> _What this task involves_
For the entries that follow, count the lines containing the string "Import" and write only the number.

BEGIN

(** [portSet]: the ports by number, the last one of a number winning. *)
Definition portSet (ports : list PortSpec) : gmap Z PortSpec :=
  foldl (λ m ps, <[ps_Port ps := ps]> m) ∅ ports.

(** Deletion timestamps are compared as pointers. *)
Definition ewEndpointsChanged (oldEw newEw : ExternalWorkload) : bool * bool :=
  let labelsChanged := bool_decide (ew_Labels newEw ≠ ew_Labels oldEw) in
  let changed :=
    if bool_decide (ew_DeletionTimestamp newEw ≠ ew_DeletionTimestamp oldEw) then true
    else if negb (eqb (IsEwReady oldEw) (IsEwReady newEw)) then true
    else if bool_decide (length (ew_WorkloadIPs oldEw) ≠ length (ew_WorkloadIPs newEw)) then true
    else if existsb (λ ips, bool_decide (ips.1 ≠ ips.2))
              (zip (ew_WorkloadIPs oldEw) (ew_WorkloadIPs newEw)) then true
    else if bool_decide (length (ew_Ports oldEw) ≠ length (ew_Ports newEw)) then true
    else existsb (λ oldPs,
           match portSet (ew_Ports newEw) !! ps_Port oldPs with
           | None => true
           | Some newPs => bool_decide (ps_Name newPs ≠ ps_Name oldPs ∨
                                        ps_Protocol newPs ≠ ps_Protocol oldPs)
           end) (ew_Ports oldEw) in
  (changed, labelsChanged).

Definition managedByController (es : EndpointSlice) : bool :=
  bool_decide (managedBy = get (sl_Labels es) LabelManagedBy).

Definition managedByChanged (es1 es2 : EndpointSlice) : bool :=
  negb (eqb (managedByController es1) (managedByController es2)).
(** The informer handlers of [Start]; [None] is an object of another type. *)
Definition svcAddFunc (svc : option Service) : M () :=
  match svc with Some svc => enqueue (OnAddCalled svc) | None => crash end.
Definition svcUpdateFunc (new : option Service) : M () :=
  match new with Some new => enqueue (OnUpdateCalled new) | None => crash end.
(** A deleted object, or the last state of one whose deletion was missed. *)
Definition svcDeleteFunc (obj : option Service + option Service) : M () :=
  match obj with
  | inl (Some service) | inr (Some service) => enqueue (OnDeleteCalled service)
  | _ => mret ()
  end.
Definition nsAddFunc (ns : string) : M () := enqueue (OnLocalNamespaceAdded ns).
Definition epAddFunc (ep : Endpoints) : M () :=
  if isExported (eps_Labels ep) && isHeadlessEndpoints ep
  then enqueue (OnAddEndpointsCalled ep) else mret ().
Definition epUpdateFunc (ep : Endpoints) : M () :=
  if isExported (eps_Labels ep) && negb (isRemoteDiscovery (eps_Labels ep))
  then enqueue (OnUpdateEndpointsCalled ep) else mret ().

(** The first events of [Start]: the informers add an event for each object they hold. *)
Definition Start : M () :=
  enqueue OrphanedServicesGcTriggered;;
  if bool_decide (GatewayAddress spec = "") then mret () else enqueue RepairEndpoints.
(* ===== verification/MirrorSafety.v ===== *)
(** What the service mirror leaves alone: services and endpoints of the local cluster that
    are neither named like a mirror or a federated service nor labelled as mirrored from the
    watched cluster are never written, whatever calls fail and in whatever order events are
    handled. *)
From S2P Require Import Prelude GoStd K8s Mirror ServiceMirror.

#[local] Open Scope string_scope.
#[local] Open Scope list_scope.
#[local] Open Scope Z_scope.

Definition svc_key (s : Service) : key := (svc_Namespace s, svc_Name s).
Definition eps_key (e : Endpoints) : key := (eps_Namespace e, eps_Name e).

Section frame.
Context `{!MapRange} (LookupIP : string → option (list string)).
Context (LabelSelectorAsSelector : LabelSelector → option (strmap → bool)).
Context (assignIP : key → string) (rcsw : RemoteClusterServiceWatcher).

Abbreviation mirrorName := (mirrorServiceName rcsw).

(** A name that no handler gives to an object. *)
Definition unmirrored_name (name : string) : Prop :=
  ∀ n, name ≠ mirrorName n ∧ name ≠ federatedServiceName n.

(** Labels that no handler selects by. *)
Definition unmirrored_labels (ls : strmap) : Prop :=
  ¬ clusterLabels rcsw ⊆ ls ∧ ∀ n, ls !! MirroredHeadlessSvcNameLabel ≠ Some (mirrorName n).

(** The foreign object, and the keys of the objects the pointers in use point to. *)
Context (k0 : key) (Hk0 : unmirrored_name k0.2) (svc_ptrs eps_ptrs : gmap ptr key).

Definition event_ok (ev : event) : Prop :=
  match ev with
  | RemoteExportedServiceUpdated p q r =>
      svc_ptrs !! p = Some (svc_Namespace r, mirrorName (svc_Name r))
      ∧ (∀ q', q = Some q' → eps_ptrs !! q' = Some (svc_Namespace r, mirrorName (svc_Name r)))
  | RemoteServiceJoinsFederatedService p r =>
      svc_ptrs !! p = Some (svc_Namespace r, federatedServiceName (svc_Name r))
  | _ => True
  end.

Record frame_inv (w : World) : Prop := {
  fi_svcs k s : lc_svcs w !! k = Some s → svc_key s = k;
  fi_eps k e : lc_eps w !! k = Some e → eps_key e = k;
  fi_cache_svcs k p : cache_svcs w !! k = Some p → svc_ptrs !! p = Some k;
  fi_cache_eps k q : cache_eps w !! k = Some q → eps_ptrs !! q = Some k;
  fi_svc_heap p k : svc_ptrs !! p = Some k → ∃ s, svc_heap w !! p = Some s ∧ svc_key s = k;
  fi_ep_heap q k : eps_ptrs !! q = Some k → ∃ e, ep_heap w !! q = Some e ∧ eps_key e = k;
  fi_svc_labels s : lc_svcs w !! k0 = Some s → unmirrored_labels (svc_Labels s);
  fi_cached_svc p s : svc_ptrs !! p = Some k0 → svc_heap w !! p = Some s → unmirrored_labels (svc_Labels s);
  fi_cached_eps q e : eps_ptrs !! q = Some k0 → ep_heap w !! q = Some e → unmirrored_labels (eps_Labels e);
  fi_queue : Forall event_ok (queue w) }.

Definition same (w w' : World) : Prop :=
  lc_svcs w' !! k0 = lc_svcs w !! k0 ∧ lc_eps w' !! k0 = lc_eps w !! k0.

(** The handler keeps the invariant and the foreign objects, and what it returns satisfies
    [Q]. *)
Definition safe {A} (Q : A → Prop) (m : M A) : Prop :=
  ∀ w, frame_inv w → let '(r, w') := m w in
    frame_inv w' ∧ same w w' ∧ ∀ a, r = Ret a → Q a.

(** ** Rules *)
Lemma safe_ret {A} (Q : A → Prop) a : Q a → safe Q (mret a).
Proof. intros HQ w Hw. unfold mret, M_ret. split_and!; [done|done|]. intros ? [= <-]. done. Qed.

Lemma safe_fail {A} (Q : A → Prop) b : safe Q (fail_as b).
Proof. intros w Hw. unfold fail_as. done. Qed.

Lemma safe_crash {A} (Q : A → Prop) : safe Q crash.
Proof. intros w Hw. unfold crash. done. Qed.

Lemma safe_bind {A B} (P : A → Prop) (Q : B → Prop) (m : M A) (k : A → M B) :
  safe P m → (∀ a, P a → safe Q (k a)) → safe Q (m ≫= k).
Proof.
  intros Hm Hk w Hw. specialize (Hm w Hw). unfold mbind, M_bind.
  destruct (m w) as [[a|b|] w1]; destruct Hm as (Hw1 & Hs & Ha).
  - specialize (Hk a (Ha a eq_refl) w1 Hw1). destruct (k a w1) as [r w2].
    destruct Hk as (Hw2 & [Hs1 Hs2] & Hr). destruct Hs as [Hs3 Hs4].
    split_and!; [done|split; congruence|done].
  - by split_and!.
  - by split_and!.
Qed.

Lemma safe_weaken {A} (P Q : A → Prop) m : safe P m → (∀ a, P a → Q a) → safe Q m.
Proof.
  intros Hm HPQ w Hw. specialize (Hm w Hw). destruct (m w) as [r w']. naive_solver.
Qed.

Lemma safe_attempt {A} (Q : A → Prop) m :
  safe Q m → safe (λ r, match r with inr a => Q a | inl _ => True end) (attempt m).
Proof.
  intros Hm w Hw. specialize (Hm w Hw). unfold attempt. destruct (m w) as [[a|b|] w'];
    destruct Hm as (? & ? & Ha); split_and!; try done; intros ? [= <-]; auto.
Qed.

Lemma safe_forM {A} (P : A → Prop) l (f : A → M ()) :
  Forall P l → (∀ x, P x → safe (λ _, True) (f x)) → safe (λ _, True) (forM l f).
Proof.
  intros Hl Hf. induction Hl as [|x l Hx Hl IH]; simpl; [by apply safe_ret|].
  eapply safe_bind; [by apply Hf|by intros].
Qed.

Lemma safe_forErrors {A} (P : A → Prop) l (f : A → M bool) :
  Forall P l → (∀ x, P x → safe (λ _, True) (f x)) → safe (λ _, True) (forErrors l f).
Proof.
  intros Hl Hf. induction Hl as [|x l Hx Hl IH]; simpl; [by apply safe_ret|].
  eapply safe_bind; [by apply Hf|intros e _]. eapply safe_bind; [done|intros; by apply safe_ret].
Qed.

Lemma safe_forCollect {A B} l (f : A → M (option B)) :
  (∀ x, safe (λ _, True) (f x)) → safe (λ _, True) (forCollect l f).
Proof.
  intros Hf. induction l as [|x l IH]; simpl; [by apply safe_ret|].
  eapply safe_bind; [by apply Hf|intros e _]. eapply safe_bind; [done|intros; by apply safe_ret].
Qed.

(** A call is safe when it is without its fault: the fault only hides the result. *)
Lemma safe_call {A} (Q : A → Prop) f :
  (∀ w, frame_inv w → let '(r, w') := f w in
    frame_inv w' ∧ same w w' ∧ ∀ a, r = inr a → Q a) →
  safe (λ r, match r with inr a => Q a | inl _ => True end) (call f).
Proof.
  intros Hf w Hw. unfold call. set (w1 := set_faults (tail (faults w)) w).
  assert (frame_inv w1) as Hw1 by (destruct Hw; constructor; done).
  specialize (Hf w1 Hw1).
  assert (same w w1) as [Hs1 Hs2] by done.
  destruct (head (faults w)) as [[ft|]|].
  - destruct (f_applied ft).
    + destruct (f w1) as [r w2]. simpl. destruct Hf as (? & [? ?] & _).
      split_and!; [done|split; congruence|by intros ? [= <-]].
    + split_and!; [done|done|by intros ? [= <-]].
  - destruct (f w1) as [r w2]. destruct Hf as (? & [? ?] & Hr).
    split_and!; [done|split; congruence|]. intros ? [= <-]. destruct r; auto.
  - destruct (f w1) as [r w2]. destruct Hf as (? & [? ?] & Hr).
    split_and!; [done|split; congruence|]. intros ? [= <-]. destruct r; auto.
Qed.

(** ** The calls *)
Abbreviation ok := (λ _, True).

Lemma call_read {A} (Q : A → Prop) (f : World → apiError + A) :
  (∀ w, frame_inv w → ∀ a, f w = inr a → Q a) →
  safe (λ r, match r with inr a => Q a | inl _ => True end) (call (λ w, (f w, w))).
Proof. intros Hf. apply safe_call. intros w Hw. split_and!; [done|done|]. by apply Hf. Qed.

Lemma call_write {A} (f : World → (apiError + A) * World) :
  (∀ w, frame_inv w → frame_inv (f w).2 ∧ same w (f w).2) → safe ok (call f).
Proof.
  intros Hf. eapply safe_weaken; [apply (safe_call ok)|done]. intros w Hw.
  specialize (Hf w Hw). destruct (f w). naive_solver.
Qed.

(** Writing a service or endpoints under a key other than the foreign one. *)
Lemma inv_set_svcs w k (o : option Service) :
  frame_inv w → k ≠ k0 → (∀ s, o = Some s → svc_key s = k) →
  let w' := set_lc_svcs (partial_alter (λ _, o) k (lc_svcs w)) w in frame_inv w' ∧ same w w'.
Proof.
  intros [] Hk Ho. split; [|split; [simpl; by rewrite lookup_partial_alter_ne|done]].
  constructor; simpl; try done.
  - intros k' s. destruct (decide (k' = k)) as [->|]; [|by rewrite lookup_partial_alter_ne; eauto].
    rewrite lookup_partial_alter. rewrite decide_True by done. eauto.
  - intros s. rewrite lookup_partial_alter_ne by done. eauto.
Qed.

Lemma inv_set_eps w k (o : option Endpoints) :
  frame_inv w → k ≠ k0 → (∀ e, o = Some e → eps_key e = k) →
  let w' := set_lc_eps (partial_alter (λ _, o) k (lc_eps w)) w in frame_inv w' ∧ same w w'.
Proof.
  intros [] Hk Ho. split; [|split; [done|simpl; by rewrite lookup_partial_alter_ne]].
  constructor; simpl; try done.
  intros k' e. destruct (decide (k' = k)) as [->|]; [|by rewrite lookup_partial_alter_ne; eauto].
  rewrite lookup_partial_alter. rewrite decide_True by done. eauto.
Qed.

Lemma safe_svcCreate ns s : svc_Namespace s = ns → (ns, svc_Name s) ≠ k0 → safe ok (svcCreate assignIP ns s).
Proof.
  intros Hns Hk. apply call_write. intros w Hw. repeat case_bool_decide; [done|done|].
  apply (inv_set_svcs w _ (Some _)); [done|done|]. intros ? [= <-]. unfold svc_key, stored.
  case_bool_decide; simpl; congruence.
Qed.

Lemma safe_svcUpdate ns s : svc_Namespace s = ns → (ns, svc_Name s) ≠ k0 → safe ok (svcUpdate ns s).
Proof.
  intros Hns Hk. apply call_write. intros w Hw. case_bool_decide; [|done].
  apply (inv_set_svcs w _ (Some _)); [done|done|]. intros ? [= <-]. unfold svc_key. congruence.
Qed.

Lemma safe_svcDelete ns name : (ns, name) ≠ k0 → safe ok (svcDelete ns name).
Proof.
  intros Hk. apply call_write. intros w Hw. case_bool_decide; [|done].
  by apply (inv_set_svcs w _ None).
Qed.

Lemma safe_epsCreate ns e : eps_Namespace e = ns → (ns, eps_Name e) ≠ k0 → safe ok (epsCreate ns e).
Proof.
  intros Hns Hk. apply call_write. intros w Hw. repeat case_bool_decide; [done|done|].
  apply (inv_set_eps w _ (Some _)); [done|done|]. intros ? [= <-]. unfold eps_key. congruence.
Qed.

Lemma safe_epsUpdate ns e : eps_Namespace e = ns → (ns, eps_Name e) ≠ k0 → safe ok (epsUpdate ns e).
Proof.
  intros Hns Hk. apply call_write. intros w Hw. case_bool_decide; [|done].
  apply (inv_set_eps w _ (Some _)); [done|done|]. intros ? [= <-]. unfold eps_key. congruence.
Qed.

Lemma safe_epsDelete ns name : (ns, name) ≠ k0 → safe ok (epsDelete ns name).
Proof.
  intros Hk. apply call_write. intros w Hw. case_bool_decide; [|done].
  by apply (inv_set_eps w _ None).
Qed.

Lemma safe_svcLister ns name :
  safe (λ r, match r with inr p => svc_ptrs !! p = Some (ns, name) | inl _ => True end) (svcLister ns name).
Proof.
  apply call_read. intros w Hw p. destruct (cache_svcs w !! (ns, name)) eqn:Hp; intros [= <-].
  by apply (fi_cache_svcs w Hw).
Qed.

Lemma safe_epsLister ns name :
  safe (λ r, match r with inr p => eps_ptrs !! p = Some (ns, name) | inl _ => True end) (epsLister ns name).
Proof.
  apply call_read. intros w Hw p. destruct (cache_eps w !! (ns, name)) eqn:Hp; intros [= <-].
  by apply (fi_cache_eps w Hw).
Qed.

Lemma safe_epsGet ns name :
  safe (λ r, match r with inr e => eps_key e = (ns, name) | inl _ => True end) (epsGet ns name).
Proof.
  apply call_read. intros w Hw p. destruct (lc_eps w !! (ns, name)) eqn:Hp; intros [= <-].
  by apply (fi_eps w Hw).
Qed.

Lemma safe_read {A} (f : World → apiError + A) : safe ok (call (λ w, (f w, w))).
Proof. eapply safe_weaken; [by apply (call_read ok)|done]. Qed.

(** The services a handler lists by label are not the foreign one. *)
Definition not_selecting (sel : strmap) : Prop := ∀ ls, unmirrored_labels ls → ¬ sel ⊆ ls.

Lemma clusterLabels_not_selecting : not_selecting (clusterLabels rcsw).
Proof. by intros ls [Hls _]. Qed.

Lemma headless_not_selecting n : not_selecting {[MirroredHeadlessSvcNameLabel := mirrorName n]}.
Proof. intros ls [_ Hls] Hsub. apply (Hls n). by apply map_singleton_subseteq_l. Qed.

Lemma elem_of_cached {A : Type} (cache : gmap key ptr) (heap : gmap ptr A) x :
  x ∈ cached cache heap → ∃ k p, cache !! k = Some p ∧ heap !! p = Some x.
Proof.
  intros ([k p] & Hin & Hp)%list_elem_of_omap. apply elem_of_range in Hin. eauto.
Qed.

Lemma safe_svcListerList sel : not_selecting sel →
  safe (λ r, match r with inr l => Forall (λ s, svc_key s ≠ k0) l | inl _ => True end) (svcListerList sel).
Proof.
  intros Hsel. apply call_read. intros w Hw l [= <-]. apply Forall_forall.
  intros s [Hm (k & p & Hc & Hp)%elem_of_cached]%list_elem_of_filter Hs0.
  apply (fi_cache_svcs w Hw) in Hc. destruct (fi_svc_heap w Hw p k Hc) as (s' & Hs' & Hk).
  simplify_eq. rewrite Hs0 in Hc. eapply Hsel; [by eapply (fi_cached_svc w Hw)|]. unfold matches in Hm.
  by apply bool_decide_eq_true in Hm.
Qed.

Lemma safe_epsListerList sel : not_selecting sel →
  safe (λ r, match r with inr l => Forall (λ e, eps_key e ≠ k0) l | inl _ => True end) (epsListerList sel).
Proof.
  intros Hsel. apply call_read. intros w Hw l [= <-]. apply Forall_forall.
  intros e [Hm (k & p & Hc & Hp)%elem_of_cached]%list_elem_of_filter Hs0.
  apply (fi_cache_eps w Hw) in Hc. destruct (fi_ep_heap w Hw p k Hc) as (e' & He' & Hk).
  simplify_eq. rewrite Hs0 in Hc. eapply Hsel; [by eapply (fi_cached_eps w Hw)|]. unfold matches in Hm.
  by apply bool_decide_eq_true in Hm.
Qed.

Lemma safe_svcList sel : not_selecting sel →
  safe (λ r, match r with inr l => Forall (λ s, svc_key s ≠ k0) l | inl _ => True end) (svcList sel).
Proof.
  intros Hsel. apply call_read. intros w Hw l [= <-]. apply Forall_forall.
  intros s [Hm Hin]%list_elem_of_filter Hs0. apply list_elem_of_fmap in Hin as ([k s'] & -> & Hin).
  apply elem_of_range in Hin. simpl in *. pose proof (fi_svcs w Hw _ _ Hin) as Hk. subst.
  rewrite Hs0 in Hin. eapply Hsel; [by eapply (fi_svc_labels w Hw)|]. unfold matches in Hm.
  by apply bool_decide_eq_true in Hm.
Qed.
Lemma runs_exported s w :
  faults w = [] → lc_svcs w !! mirror_key s = None → lc_eps w !! mirror_key s = None →
  svc_Namespace s ∈ cache_nss w → is_Some (lc_nss w !! svc_Namespace s) →
  ∃ m o w', runs (handleRemoteServiceExported LookupIP LabelSelectorAsSelector assignIP rcsw s) w () w'
    ∧ written (mirror_key s) (Some m) o w w' ∧ mirrors s m ∧ endpoints_wanted s o.
Proof.
  intros Hf Hm He Hc Hns. set (m := stored assignIP (newMirrorService LabelSelectorAsSelector rcsw s "")).
  set (w1 := set_lc_svcs (<[mirror_key s := m]> (lc_svcs w)) w).
  assert (runs (svcCreate assignIP (svc_Namespace s) (newMirrorService LabelSelectorAsSelector rcsw s "")) w (inr m) w1)
    as Hcreate.
  { unfold svcCreate. pose proof Hns as [ls Hls]. eapply runs_call in Hf. unfold runs in *. rewrite Hf, Hls.
    rewrite bool_decide_false by done. unfold mirror_key in Hm. simpl svc_Name.
    rewrite Hm, bool_decide_false by (by intros [? ?]). done. }
  assert (written (mirror_key s) (Some m) None w w1) as Hw1.
  { split_and!; [constructor; simpl; try done; intros k' Hk'; by rewrite lookup_insert_ne|
      simpl; apply lookup_insert_eq|done|done]. }
  set (status := λ st, mkLinkStatus (updateServiceStatus (svc_Name s) (svc_Namespace s)
     (mirrorStatusCondition true reasonMirrored "" (Some (newMirrorService LabelSelectorAsSelector rcsw s "")))
     (MirrorServices st)) (FederatedServices st)).
  unfold handleRemoteServiceExported. rewrite Hheadless. simpl andb. cbv iota.
  unfold endpoints_wanted. destruct (discovered s) eqn:Hd.
  - destruct (written_status _ _ _ _ _ status Hw1 Hf) as (w2 & Hr2 & Hw2).
    exists m, None, w2. split_and!; [|done|apply mirrors_new|done].
    eapply runs_bind; [by apply runs_prepareNamespace|]. cbv zeta.
    eapply runs_bind; [exact Hcreate|]. eapply runs_bind; [apply runs_ret|]. exact Hr2.
  - destruct (runs_createGatewayEndpoints s w1) as (e & He1 & Hre); [done|done|done|].
    apply (written_eps _ _ _ e) in Hw1.
    destruct (written_status _ _ _ _ _ status Hw1 Hf) as (w2 & Hr2 & Hw2).
    exists m, (Some e), w2. split_and!; [|done|apply mirrors_new|by eauto].
    eapply runs_bind; [by apply runs_prepareNamespace|]. cbv zeta.
    eapply runs_bind; [exact Hcreate|]. eapply runs_bind; [apply runs_ret|].
    eapply runs_bind; [apply runs_attempt; exact Hre|]. exact Hr2.
Qed.

(** The service written after the endpoints, and the cached object assigned in place. *)
Lemma written_svc k m o w w1 s p :
  written k m o w w1 → svc_key s = k → (∀ s', svc_heap w !! p = Some s' → svc_key s' = k) →
  written k (Some s) o w
    (set_lc_svcs (<[k := s]> (lc_svcs w1)) (set_svc_heap (<[p := s]> (svc_heap w1)) w1)).
Proof.
  intros ([] & Hm & Ho & Hq) Hs Hp. split_and!; [constructor; simpl; try done|simpl; apply lookup_insert_eq|done|done].
  - intros k' Hk'. rewrite lookup_insert_ne by done. eauto.
  - intros p' m' Hm' Hne. destruct (decide (p' = p)) as [->|]; [by apply Hp in Hm'|].
    rewrite lookup_insert_ne by done. eauto.
Qed.

(** The endpoints of the mirror, in the update of the mirror. *)
Lemma runs_updated_endpoints s m q w :
  faults w = [] → is_Some (lc_nss w !! svc_Namespace s) → svc_key m = mirror_key s →
  match q with
  | None => lc_eps w !! mirror_key s = None
  | Some q => ∃ e, lc_eps w !! mirror_key s = Some e ∧ ep_heap w !! q = Some e ∧ eps_key e = mirror_key s
  end →
  ∃ o w1, written (mirror_key s) (lc_svcs w !! mirror_key s) o w w1 ∧ svc_heap w1 = svc_heap w
    ∧ lc_svcs w1 = lc_svcs w ∧ endpoints_wanted s o ∧
    runs (updateMirroredEndpoints LookupIP LabelSelectorAsSelector rcsw m q s) w () w1.
Proof.
  intros Hf Hns Hm Hq.
  assert (written (mirror_key s) (lc_svcs w !! mirror_key s) (lc_eps w !! mirror_key s) w w) as Hw
    by (split_and!; [apply only_at_refl|done..]).
  unfold endpoints_wanted, updateMirroredEndpoints. destruct (discovered s); destruct q as [q|].
  - destruct Hq as (e & He & Hh & Hk).
    exists None, (set_lc_eps (delete (mirror_key s) (lc_eps w)) w). split.
    { split_and!; [constructor; simpl; try done; intros k' Hk'; by rewrite lookup_delete_ne|done|
        simpl; apply lookup_delete_eq|done]. }
    split_and!; try done.
    eapply runs_bind; [by apply runs_call|]. change (svc_Namespace m, svc_Name m) with (svc_key m).
    rewrite Hm, bool_decide_true by eauto. apply runs_ret.
  - exists None, w. split_and!; try done.
  - destruct Hq as (e & He & Hh & Hk). destruct (ports_of s) as [ports Hports].
    set (e' := set_eps_Annotations
      (Some (<[RemoteGatewayIdentity := GatewayIdentity (link rcsw)]> (annotations (eps_Annotations e))))
      (set_eps_Subsets [mkEndpointSubset gateway [] ports] e)).
    exists (Some (updateReadiness rcsw e')), (set_lc_eps (<[mirror_key s := updateReadiness rcsw e']> (lc_eps w)) w).
    split; [by eapply written_eps|]. split_and!; try done.
    + eexists; split; [done|]. split; [by rewrite updateReadiness_key|]. right.
      exists gateway, ports. split_and!; [done|done|]. by apply readiness_subset.
    + rewrite Hgateway, Hports. eapply runs_bind; [by apply runs_getEps|].
      eapply runs_bind; [apply runs_ret|].
      eapply runs_bind; [apply (runs_updateMirrorEndpoints e'); [done|]|].
      * change (eps_key e') with (eps_key e). rewrite Hk, He. eauto.
      * change (eps_key e') with (eps_key e). rewrite Hk. apply runs_ret.
  - destruct (runs_createGatewayEndpoints s w) as (e & He & Hre); [done..|].
    exists (Some e), (set_lc_eps (<[mirror_key s := e]> (lc_eps w)) w). split; [by eapply written_eps|].
    split_and!; try done; [by eauto|]. eapply runs_bind; [by apply runs_attempt|apply runs_ret].
Qed.
(* ===== verification/MirrorProps.v ===== *)
(** The members of federated services, the status of the Link, the garbage collection of
    mirrors, and what goes wrong in the service mirror when calls fail. *)
From S2P Require Import Prelude GoStd K8s Mirror ServiceMirror MirrorSafety MirrorConvergence.

#[local] Open Scope string_scope.
#[local] Open Scope list_scope.
#[local] Open Scope Z_scope.

Lemma get_insert (m : strmap) k v : get (<[k := v]> m) k = v.
Proof. unfold get. by rewrite lookup_insert_eq. Qed.
Lemma get_insert_ne (m : strmap) k k' v : k ≠ k' → get (<[k := v]> m) k' = get m k'.
Proof. intros Hk. unfold get. by rewrite lookup_insert_ne. Qed.

(** * Federated services *)
(** The members an annotation lists. *)
Definition members (a : strmap) : list string :=
  let v := get a RemoteDiscoveryAnnotation in
  if bool_decide (v = "") then [] else strings.Split v ",".

(** A list of members as an annotation holds it. *)
Definition plain_members (l : list string) : Prop :=
  Forall (λ m, m ≠ "" ∧ strings.Contains m "," = false) l.

Lemma remoteDiscoveryContains_spec v t :
  t ≠ "" → remoteDiscoveryContains v t = bool_decide (t ∈ (if bool_decide (v = "") then [] else strings.Split v ",")).
Proof.
  intros Ht. unfold remoteDiscoveryContains. apply eq_iff_eq_true. rewrite existsb_exists, bool_decide_eq_true.
  setoid_rewrite bool_decide_eq_true. case_bool_decide as Hv.
  - subst. split; [|by intros ?%not_elem_of_nil]. intros (x & [<-|[]] & Hx). congruence.
  - split; [intros (x & Hx & ->); by apply list_elem_of_In|]. intros Hx. exists t. split; [by apply list_elem_of_In|done].
Qed.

END

> _Solution to the exercise_
2